Data provided:
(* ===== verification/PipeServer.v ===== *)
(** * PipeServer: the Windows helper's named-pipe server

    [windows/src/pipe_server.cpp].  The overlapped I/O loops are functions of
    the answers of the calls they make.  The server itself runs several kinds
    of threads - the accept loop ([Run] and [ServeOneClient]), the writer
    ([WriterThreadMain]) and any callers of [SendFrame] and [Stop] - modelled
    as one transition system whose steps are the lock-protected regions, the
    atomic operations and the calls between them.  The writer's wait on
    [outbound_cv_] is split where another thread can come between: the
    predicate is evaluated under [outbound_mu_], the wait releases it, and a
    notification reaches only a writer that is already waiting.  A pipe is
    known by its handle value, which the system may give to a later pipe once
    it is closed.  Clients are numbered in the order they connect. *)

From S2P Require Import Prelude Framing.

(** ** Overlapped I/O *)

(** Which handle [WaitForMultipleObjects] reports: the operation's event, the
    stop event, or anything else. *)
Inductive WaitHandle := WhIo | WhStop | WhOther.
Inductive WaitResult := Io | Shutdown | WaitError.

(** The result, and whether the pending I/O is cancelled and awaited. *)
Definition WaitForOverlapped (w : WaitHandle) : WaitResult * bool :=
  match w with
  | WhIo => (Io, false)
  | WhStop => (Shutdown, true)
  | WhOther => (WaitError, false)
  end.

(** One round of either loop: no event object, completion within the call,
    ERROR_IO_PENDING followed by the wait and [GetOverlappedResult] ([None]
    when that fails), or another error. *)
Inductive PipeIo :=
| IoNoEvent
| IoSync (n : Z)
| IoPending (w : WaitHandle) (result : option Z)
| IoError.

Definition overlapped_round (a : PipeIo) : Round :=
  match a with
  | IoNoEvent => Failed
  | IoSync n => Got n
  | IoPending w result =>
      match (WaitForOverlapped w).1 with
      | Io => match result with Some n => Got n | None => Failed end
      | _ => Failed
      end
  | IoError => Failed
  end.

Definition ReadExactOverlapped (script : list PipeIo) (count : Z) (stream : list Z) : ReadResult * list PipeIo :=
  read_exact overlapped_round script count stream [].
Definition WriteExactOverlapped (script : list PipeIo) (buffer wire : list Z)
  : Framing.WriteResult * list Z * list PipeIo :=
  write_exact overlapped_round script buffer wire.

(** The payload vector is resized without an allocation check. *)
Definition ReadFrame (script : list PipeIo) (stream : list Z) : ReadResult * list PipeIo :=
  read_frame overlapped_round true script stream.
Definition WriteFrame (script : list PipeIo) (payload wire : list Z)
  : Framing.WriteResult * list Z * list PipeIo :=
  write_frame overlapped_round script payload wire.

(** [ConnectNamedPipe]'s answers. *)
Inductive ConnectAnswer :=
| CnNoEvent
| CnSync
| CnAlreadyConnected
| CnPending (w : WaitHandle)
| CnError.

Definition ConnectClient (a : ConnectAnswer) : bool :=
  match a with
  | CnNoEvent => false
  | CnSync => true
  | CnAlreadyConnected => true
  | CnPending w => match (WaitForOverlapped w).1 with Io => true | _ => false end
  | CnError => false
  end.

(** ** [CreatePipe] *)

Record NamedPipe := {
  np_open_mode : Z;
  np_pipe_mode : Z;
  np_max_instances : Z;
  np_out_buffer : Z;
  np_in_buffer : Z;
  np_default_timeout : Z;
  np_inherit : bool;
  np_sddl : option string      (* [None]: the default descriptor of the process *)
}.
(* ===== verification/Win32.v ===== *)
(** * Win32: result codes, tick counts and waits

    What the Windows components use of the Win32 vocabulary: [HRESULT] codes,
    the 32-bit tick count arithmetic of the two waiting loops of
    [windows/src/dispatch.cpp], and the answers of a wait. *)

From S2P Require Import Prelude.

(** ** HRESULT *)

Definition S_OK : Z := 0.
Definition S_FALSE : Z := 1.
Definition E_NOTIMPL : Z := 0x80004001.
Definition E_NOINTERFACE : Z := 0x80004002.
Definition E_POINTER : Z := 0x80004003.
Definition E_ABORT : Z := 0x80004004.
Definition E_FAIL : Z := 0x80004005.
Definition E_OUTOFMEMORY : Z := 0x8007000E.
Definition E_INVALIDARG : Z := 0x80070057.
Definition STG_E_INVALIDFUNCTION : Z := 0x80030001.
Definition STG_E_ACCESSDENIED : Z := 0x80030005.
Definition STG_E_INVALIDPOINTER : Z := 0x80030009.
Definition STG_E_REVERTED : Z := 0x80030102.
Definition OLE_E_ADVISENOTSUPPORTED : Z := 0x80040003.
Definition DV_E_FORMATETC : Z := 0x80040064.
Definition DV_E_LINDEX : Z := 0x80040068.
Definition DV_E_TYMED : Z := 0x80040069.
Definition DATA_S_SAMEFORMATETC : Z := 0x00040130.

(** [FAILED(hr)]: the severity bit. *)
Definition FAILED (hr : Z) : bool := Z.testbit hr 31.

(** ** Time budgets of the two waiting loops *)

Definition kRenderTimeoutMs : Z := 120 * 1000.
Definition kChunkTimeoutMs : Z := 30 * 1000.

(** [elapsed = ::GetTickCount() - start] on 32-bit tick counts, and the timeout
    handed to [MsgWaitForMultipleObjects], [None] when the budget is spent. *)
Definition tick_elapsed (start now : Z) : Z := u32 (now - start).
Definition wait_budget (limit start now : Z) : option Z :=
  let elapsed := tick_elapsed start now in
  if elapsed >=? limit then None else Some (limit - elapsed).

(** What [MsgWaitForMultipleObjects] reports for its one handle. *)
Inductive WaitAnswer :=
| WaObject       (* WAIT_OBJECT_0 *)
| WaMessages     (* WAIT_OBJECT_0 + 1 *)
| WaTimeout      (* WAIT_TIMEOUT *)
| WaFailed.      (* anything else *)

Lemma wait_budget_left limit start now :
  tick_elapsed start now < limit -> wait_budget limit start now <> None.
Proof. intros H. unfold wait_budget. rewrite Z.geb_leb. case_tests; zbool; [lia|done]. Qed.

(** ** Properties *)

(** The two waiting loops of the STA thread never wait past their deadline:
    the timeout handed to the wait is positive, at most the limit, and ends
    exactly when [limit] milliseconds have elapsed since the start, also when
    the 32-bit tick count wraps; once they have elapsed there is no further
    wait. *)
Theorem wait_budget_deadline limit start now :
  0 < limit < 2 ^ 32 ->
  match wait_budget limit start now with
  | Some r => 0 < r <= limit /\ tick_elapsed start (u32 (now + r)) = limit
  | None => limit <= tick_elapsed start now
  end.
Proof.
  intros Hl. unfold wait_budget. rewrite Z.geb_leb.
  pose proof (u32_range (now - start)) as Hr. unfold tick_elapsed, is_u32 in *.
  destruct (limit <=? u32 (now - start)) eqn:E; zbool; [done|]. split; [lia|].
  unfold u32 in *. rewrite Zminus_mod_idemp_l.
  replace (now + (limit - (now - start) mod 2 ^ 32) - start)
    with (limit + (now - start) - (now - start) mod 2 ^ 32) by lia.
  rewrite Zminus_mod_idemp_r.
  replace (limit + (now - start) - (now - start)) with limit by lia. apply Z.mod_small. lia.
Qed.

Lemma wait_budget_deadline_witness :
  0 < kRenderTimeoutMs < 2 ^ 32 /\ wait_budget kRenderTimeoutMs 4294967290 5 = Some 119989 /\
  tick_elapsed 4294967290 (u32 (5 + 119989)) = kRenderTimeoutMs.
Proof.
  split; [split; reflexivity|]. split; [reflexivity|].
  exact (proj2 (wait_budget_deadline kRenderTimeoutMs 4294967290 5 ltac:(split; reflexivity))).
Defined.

What the task requires: Reproduce, exactly as they stand in the data above, the lines from the one that holds "np_open_mode : Z;" to the one that holds "(** ** Time budgets", inclusive.

Solved exercise:
  np_open_mode : Z;
  np_pipe_mode : Z;
  np_max_instances : Z;
  np_out_buffer : Z;
  np_in_buffer : Z;
  np_default_timeout : Z;
  np_inherit : bool;
  np_sddl : option string      (* [None]: the default descriptor of the process *)
}.
(* ===== verification/Win32.v ===== *)
(** * Win32: result codes, tick counts and waits

    What the Windows components use of the Win32 vocabulary: [HRESULT] codes,
    the 32-bit tick count arithmetic of the two waiting loops of
    [windows/src/dispatch.cpp], and the answers of a wait. *)

From S2P Require Import Prelude.

(** ** HRESULT *)

Definition S_OK : Z := 0.
Definition S_FALSE : Z := 1.
Definition E_NOTIMPL : Z := 0x80004001.
Definition E_NOINTERFACE : Z := 0x80004002.
Definition E_POINTER : Z := 0x80004003.
Definition E_ABORT : Z := 0x80004004.
Definition E_FAIL : Z := 0x80004005.
Definition E_OUTOFMEMORY : Z := 0x8007000E.
Definition E_INVALIDARG : Z := 0x80070057.
Definition STG_E_INVALIDFUNCTION : Z := 0x80030001.
Definition STG_E_ACCESSDENIED : Z := 0x80030005.
Definition STG_E_INVALIDPOINTER : Z := 0x80030009.
Definition STG_E_REVERTED : Z := 0x80030102.
Definition OLE_E_ADVISENOTSUPPORTED : Z := 0x80040003.
Definition DV_E_FORMATETC : Z := 0x80040064.
Definition DV_E_LINDEX : Z := 0x80040068.
Definition DV_E_TYMED : Z := 0x80040069.
Definition DATA_S_SAMEFORMATETC : Z := 0x00040130.

(** [FAILED(hr)]: the severity bit. *)
Definition FAILED (hr : Z) : bool := Z.testbit hr 31.

(** ** Time budgets of the two waiting loops *)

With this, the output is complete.